GORSUCH: Prudent counsel will always put that line in anyway to avoid malpractice possibilities later. I think, I mean, I'm just thinking back to my practice days, and I would always put that line in. Better safe than sorry.

ROUGH: Amy Saharia argued for Younger.

AMY SAHARIA: When a court denies a defendant's motion for summary judgment on an affirmative defense, as here, the defendant must raise his defense at trial to preserve it.

ROUGH: But Justice Elena Kagan challenged that logic.

KAGAN: In a case like this, the court is going to look at the person and say: What are you talking about, I already ruled against you?

SAHARIA: I don't think the district court necessarily would have come to that conclusion at all.

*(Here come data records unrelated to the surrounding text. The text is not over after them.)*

(** [socket.close()]: a socket that is connecting or open starts to close,
    any other is left as it is. *)
Definition closeSocket (id : nat) (store : list readyState) : list readyState :=
  match store !! id with
  | Some CONNECTING | Some OPEN => <[id := CLOSING]> store
  | _ => store
  end.

(** [disconnect()] *)
Definition disconnect (c : Client) : Client :=
  match ws c with
  | Some id =>
      {| service := service c;
         sockets := closeSocket id (sockets c);
         ws := None;
         sent := sent c; timers := timers c;
         messageHandlers := messageHandlers c |}
  | None => c
  end.

(** [isConnected()] *)
Definition isConnected (c : Client) : bool :=
  match ws c with
  | Some id =>
      match sockets c !! id with
      | Some OPEN => true
      | _ => false
      end
  | None => false
  end.

(** The body shared by [sendMessage] and [getHistory]: an Error is thrown
    unless [this.ws] is an open socket. *)
Definition sendFrame (frame : Frame) (c : Client) : completion Client :=
  match ws c with
  | Some id =>
      match sockets c !! id with
      | Some OPEN =>
          Normal {| service := service c; sockets := sockets c; ws := ws c;
                    sent := sent c ++ [(id, frame)];
                    timers := timers c;
                    messageHandlers := messageHandlers c |}
      | _ => Throw
      end
  | None => Throw
  end.
(** Modelled from the spec: rule (a) of the reader ([routestringreader.cpp]
    is missing), the "speed/altitude pattern N...F...": speed in knots and
    the altitude as a flight level. *)
Definition parseSpeedAlt (token : string) : option (Z * Z) :=
  match list_ascii_of_string token with
  | "N"%char :: cs =>
      let '(speed, rest) := takeDigits cs in
      match rest with
      | "F"%char :: cs' =>
          let '(level, rest') := takeDigits cs' in
          match rest', parseNumber speed, parseNumber level with
          | [], Some s, Some l => Some (s, l * 100)
          | _, _, _ => None
          end
      | _ => None
      end
  | _ => None
  end.

(** *** (b) airways *)

(** Modelled from the spec: rule (b) of the reader ([routestringreader.cpp]
    is missing): "known airway name where the previous resolved point has an
    onward airway segment and the next token resolves to a fix on that
    airway". *)
Definition airwayLeg (name : string) (prev : option NavPoint.t)
    (next : option string) : option NavPoint.t :=
  match prev, next with
  | Some p, Some n =>
      List.find (fun q => String.eqb (NavPoint.ident q) n) (airwayFixes name p)
  | _, _ => None
  end.

(** *** (c) procedures *)

(** Modelled from the spec: rule (c) of the reader
    ([routestringreader.cpp] is missing): the parts of a "dotted" name. *)
Fixpoint splitOn (sep : ascii) (cs : list ascii) : list (list ascii) :=
  match cs with
  | [] => [[]]
  | c :: cs' =>
      if Ascii.eqb c sep then [] :: splitOn sep cs'
      else
        match splitOn sep cs' with
        | part :: parts => (c :: part) :: parts
        | [] => [[c]]
        end
  end.

(** Modelled from the spec: rule (c) of the reader
    ([routestringreader.cpp] is missing): the parts of a "dotted" name. *)
Definition dottedParts (token : string) : list string :=
  List.map string_of_list_ascii (splitOn "."%char (list_ascii_of_string token)).

(** Modelled from the spec: rule (c) of the reader
    ([routestringreader.cpp] is missing): "the procedure's constituent fixes
    via the procedure-lookup collaborator"; none if there is no such
    procedure. *)
Definition procedureFixes (a : MapAirport.t) (parts : list string)
  : option (list NavPoint.t) :=
  match procedureLegs a parts with
  | [] => None
  | fixes => Some fixes
  end.

(** Modelled from the spec: rule (c) of the reader ([routestringreader.cpp]
    is missing), "adjacent to the departure": the departure airport, if it
    is the previous resolved point. *)
Definition atDeparture (r : ReadResult) : option MapAirport.t :=
  match departure (flightplan r), entries (flightplan r) with
  | Some a, [_] => Some a
  | _, _ => None
  end.
(** * Timetable generator of [src/pages/Timetable.tsx]

    A shallow embedding of the hourly-slot timetable generator
    ([generateTimetableMutation.mutationFn], first variant of the page) and
    the properties of the schedules it produces.

    Conventions of the embedding:
    - JavaScript objects keyed by day are functions from [Day]; the arrays
      they hold are lists read with [!!] and written with [<[i:=x]>];
      every write of the source is guarded by [i < timeSlots.length], so the
      silent out-of-range behaviour of list insertion is never exercised;
    - a [Set] of ids is a [gset string], the usage counter object a
      [gmap string nat] read with default [0] (the source's [|| 0]);
    - [day_of_week] is the five-day enum of [integrations/supabase/types.ts],
      ids and times are strings, [weekly_hours] is an integer;
    - [indexOf] returning [-1] is [None];
    - [Math.random] is an ambient stream of draws [rand : nat -> nat] read
      through a cursor; [arr.sort(() => Math.random() - 0.5)] yields an
      order of [arr] that is fixed by those draws only. *)

From Stdlib Require Import ZArith String Ascii Lia.
From stdpp Require Import base option list gmap strings functions.

(** ** Catalog rows *)

(** The days of [daysOfWeek], the only ones the generator reads or writes:
    its grids are built for these five, every entry it makes is on one of
    them, and every availability test asks about one of them.  The enum of
    [database_schema.sql] also has Saturday and Sunday; the seeding loop
    puts a row of such a day into a grid row of its own, which no test
    reads.  The rows the page displays keep their day as the store has it
    ([Row]). *)
Inductive Day := Monday | Tuesday | Wednesday | Thursday | Friday.

Inductive SubjectType := lecture | lab | tutorial.

#[global] Instance Day_eq_dec : EqDecision Day.
Proof. solve_decision. Defined.

#[global] Instance SubjectType_eq_dec : EqDecision SubjectType.
Proof. solve_decision. Defined.

Module SectionRow.
Record t := mk { id : string; name : string; year_level : string }.
End SectionRow.

Module Subject.
Record t := mk {
  id : string;
  year_level : string;
  weekly_hours : Z;
  has_lab : bool;
  has_tutorial : bool }.
End Subject.

Module FacultySubject.
Record t := mk {
  faculty_id : string;
  subject_id : string;
  subject_types : option (list string) }.
End FacultySubject.

Module Classroom.
Record t := mk { id : string; room_type : SubjectType }.
End Classroom.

We don't know because he didn't ask the court.

ROUGH: Justice Gorsuch came back again to hammer away at his position: one sentence on paper is the way to go. Especially these days.

GORSUCH: Counsel, we used to live in a world of trials. Now nobody wants to try—everybody wants to do everything on the papers.

SAHARIA: I go to trial, Your Honor.

GORSUCH: I miss it too. It's a lot of fun, isn't it?

SAHARIA: It sure is.

JUSTICE SONIA SOTOMAYOR: More fun than here.

GORSUCH: I expect you're having fun here today too, though.

SAHARIA: There's only one judge at trial. [Laughter]

REICHARD: The Federal Rules of Civil Procedure govern here. They set forth the do’s and don’ts with regard to summary judgment and post-trial motions. And Justice Samuel Alito hit the heart of the problem about them in this exchange with Dupree’s attorney.

JUSTICE ALITO: What if this rule were spelled out in black and white in the Federal Rules of Civil Procedure? So it would be simple that going forward, attorneys would be charged with reading the rule and seeing that this is what they have to do, and it would be very simple.

TUTT: Your Honor, if that were in the rules, I think we’d have to follow it.

ALITO: But, right now, it's not clear?

TUTT: It's not clear. It's not in the rules.

ROUGH: The technicality of adding one-line to the post-trial motion has crept into practice. Some follow it, others don’t. And it has resulted in a circuit split. Most of the circuits support Dupree here. Raising a matter in a summary judgment motion before trial is enough to preserve it for appeal. Either way, a uniform rule about proper procedure is called for.

That’s this week’s Legal Docket. I’m Jenny Rough.


WORLD Radio transcripts are created on a rush deadline. This text may not be in its final form and may be updated or revised in the future. Accuracy and availability may vary. The authoritative record of WORLD Radio programming is the audio record.